L'avocat français affirme, lui, n'avoir toutefois jamais reçu la moindre confirmation officielle de cette décision, relaie Le Monde. Ce dernier déplore même ne pas avoir accès à son client. Il a entrepris de porter l'affaire devant le Haut-Commissariat des Nations unies aux droits de l'homme. Ce jeudi, Me Zimeray a regretté un "procès fantôme tenu dans le plus grand secret, sans défense, […], incompatible avec l'idée même de justice". Et d'estimer : "Cela confirme le caractère arbitraire de cette procédure et d'une détention aussi injuste que cruelle."
"Je n'ai fait qu'exprimer une opinion"
Boualem Sansal s'est donc défendu seul. "Je n'ai rien voulu faire contre mon pays, je n'ai fait qu'exprimer une opinion, comme tout citoyen algérien", a-t-il affirmé jeudi, assurant être Algérien, aimer son pays et que son patriotisme est indiscutable, rapporte Echourouk. L'écrivain a maintenu sa ligne de défense, selon laquelle il n'a en aucun cas voulu offenser l'Algérie. Il a par ailleurs affirmé qu'il ignorait le préjudice potentiel que ses déclarations pourraient engendrer pour les institutions nationales. Alors que l'arrestation de Boualem Sansal a vivement fait réagir dans certains milieux politiques et intellectuels français, le quotidien algérien rapporte que "le procès s'est déroulé de manière normale, sans aucune procédure exceptionnelle".

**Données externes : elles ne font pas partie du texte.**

Lemma basisfun_indep (i : Z) (u : D) (p : Z) (U N N' : RowVector D) :
  0 <= p -> numel N = p + 1 -> numel N' = p + 1 ->
  basisfun i u p U N = basisfun i u p U N'.
Proof.
  intros Hp HN HN'.
  assert (Hag : agree (p + 1) (basisfun i u p U N) (basisfun i u p U N')).
  { unfold basisfun.
    set (l0 := filled (p + 1) 0.0%D).
    pose proof (for_loop_inv2
      (fun j (st st' : RowVector D * RowVector D * RowVector D) =>
         agree j (fst (fst st)) (fst (fst st')) /\
         snd (fst st) = snd (fst st') /\ snd st = snd st')
      1 p (basisfun_outer i u U) (basisfun_outer i u U)
      (upd N 0 1.0%D, l0, l0) (upd N' 0 1.0%D, l0, l0) ltac:(lia)) as Hloop.
    destruct (for_loop 1 p (basisfun_outer i u U) (upd N 0 1.0%D, l0, l0))
      as [[N1 l1] r1].
    destruct (for_loop 1 p (basisfun_outer i u U) (upd N' 0 1.0%D, l0, l0))
      as [[N2 l2] r2].
    simpl in Hloop. apply Hloop.
    - repeat split; try reflexivity.
      + rewrite !numel_upd. congruence.
      + intros r Hr. assert (r = 0) by lia. subst r.
        rewrite !elem_upd, HN, HN'.
        destruct (Z.ltb_spec 0 (p + 1)); [reflexivity | lia].
    - intros j [[N3 l3] r3] [[N4 l4] r4] Hj [Hag [Hl Hr]]. simpl in *.
      subst l4 r4.
      pose proof (basisfun_inner_agree j
                    (upd l3 j (u - elem U (i + 1 - j))%D)
                    (upd r3 j (elem U (i + j) - u)%D) N3 N4 Hag) as Hin.
      simpl in Hin.
      destruct (for_loop 0 (j - 1) _ (N3, 0.0%D)) as [N5 s5].
      destruct (for_loop 0 (j - 1) _ (N4, 0.0%D)) as [N6 s6].
      simpl in *. destruct Hin as [Hag' Hs]. subst s6.
      repeat split; try reflexivity; apply agree_upd_next; exact Hag'. }
  destruct Hag as [Hlen Hel].
  apply elem_ext; [exact Hlen|].
  intros r Hr. apply Hel. rewrite numel_basisfun in Hr. lia.
Qed.

End BasisShape.

(** ** [bspeval] *)

Section BspevalFacts.
Context {D : Type} `{Scalar D}.
Local Open Scope Z_scope.

(** C3.  Called with converted arguments ([error_state] clear), [bspeval]
    raises the "inconsistent bspline data" error exactly when
    [columns(c) + d <> length(k) - 1].  In that case the error is raised
    once, and no sample is evaluated: the call returns the zero matrix
    [p] as allocated, even with no fuel at all for [findspan]. *)
Theorem bspeval_inconsistent (fuel : nat) (d : Z) (c : Matrix D)
  (k u : RowVector D) :
  ((exists p msgs, bspeval fuel false d c k u = Some (p, msgs) /\
                   In bspeval_msg msgs)
   <-> cols c + d <> numel k - 1) /\
  (cols c + d <> numel k - 1 ->
   bspeval fuel false d c k u
     = Some (mfilled (rows c) (numel u) 0.0%D, [bspeval_msg]) /\
   bspeval 0 false d c k u = bspeval fuel false d c k u).
Proof.
  unfold bspeval. simpl.
  destruct (Z.eqb_spec (cols c + d) (numel k - 1)) as [Heq|Hne].
  - split; [|intros Hc; contradiction].
    split; [|intros Hc; contradiction].
    intros [p [msgs [Hrun Hin]]].
    destruct (for_loop_opt 0 (numel u - 1) (bspeval_col fuel d c k u) _)
      as [[p' N']|]; [|discriminate].
    injection Hrun as _ Hm. subst msgs. destruct Hin.
  - split; [|intros _; split; reflexivity].
    split; [intros _; exact Hne|intros _].
    eexists. eexists. split; [reflexivity|]. left. reflexivity.
Qed.

(* With [error_state] set on entry the function leaves [p] as allocated
   and raises nothing of its own. *)
Lemma bspeval_error_state (fuel : nat) (d : Z) (c : Matrix D)
  (k u : RowVector D) :
  bspeval fuel true d c k u = Some (mfilled (rows c) (numel u) 0.0%D, []).
Proof. reflexivity. Qed.

Context {HO : OrderLaws D}.

Lemma bspeval_rows (d : Z) (c : Matrix D) (N : RowVector D) (tmp1 col : Z)
  (p : Matrix D) :
  wf_matrix p -> rows p = rows c -> 0 <= col < cols p ->
  let p' := for_loop 0 (rows c - 1) (bspeval_row d c N tmp1 col) p in
  wf_matrix p' /\ rows p' = rows p /\ cols p' = cols p /\
  (forall row col', 0 <= row < rows c -> col' <> col ->
                    melem p' row col' = melem p row col') /\
  (forall row, 0 <= row < rows c ->
     melem p' row col =
     dsum 0 d (fun i => (elem N i * melem c row (tmp1 + i))%D)).
Proof.
  intros Hwf Hrows Hcol. simpl.
  pose proof Hwf as [Hr0 _].
  pose proof (for_loop_inv
    (fun r (q : Matrix D) =>
       wf_matrix q /\ rows q = rows p /\ cols q = cols p /\
       (forall row col', 0 <= row < rows c -> col' <> col ->
                         melem q row col' = melem p row col') /\
       (forall row, 0 <= row < r ->
          melem q row col =
          dsum 0 d (fun i => (elem N i * melem c row (tmp1 + i))%D)))
    0 (rows c - 1) (bspeval_row d c N tmp1 col) p ltac:(lia)) as Hloop.
  replace (rows c - 1 + 1) with (rows c) in Hloop by lia.
  apply Hloop; clear Hloop.
  - repeat split; try apply Hwf; auto. intros row Hrow. lia.
  - intros r q Hr [Hwfq [Hrq [Hcq [Hother Hdone]]]].
    unfold bspeval_row.
    repeat split; try apply wf_mupd; try assumption.
    + intros row col' Hrow Hne. rewrite melem_mupd_other; try lia.
      * apply Hother; assumption.
      * congruence.
    + intros row Hrow. destruct (Z.eq_dec row r) as [Heq|Hne].
      * subst row. rewrite melem_mupd_same; try assumption; try lia.
        reflexivity.
      * rewrite melem_mupd_other; try lia.
        -- apply Hdone. lia.
        -- congruence.
Qed.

Boualem Sansal risquant une peine beaucoup plus lourde que les dix ans requis à son encontre, certains veulent toutefois y voir un geste d'apaisement, dans le contexte franco-algérien particulièrement tendu de ces derniers mois. L'accélération du calendrier judiciaire ouvrirait pour sa part la voie à un possible compromis diplomatique, espère-t-on également en coulisses, comme le relate Le Monde.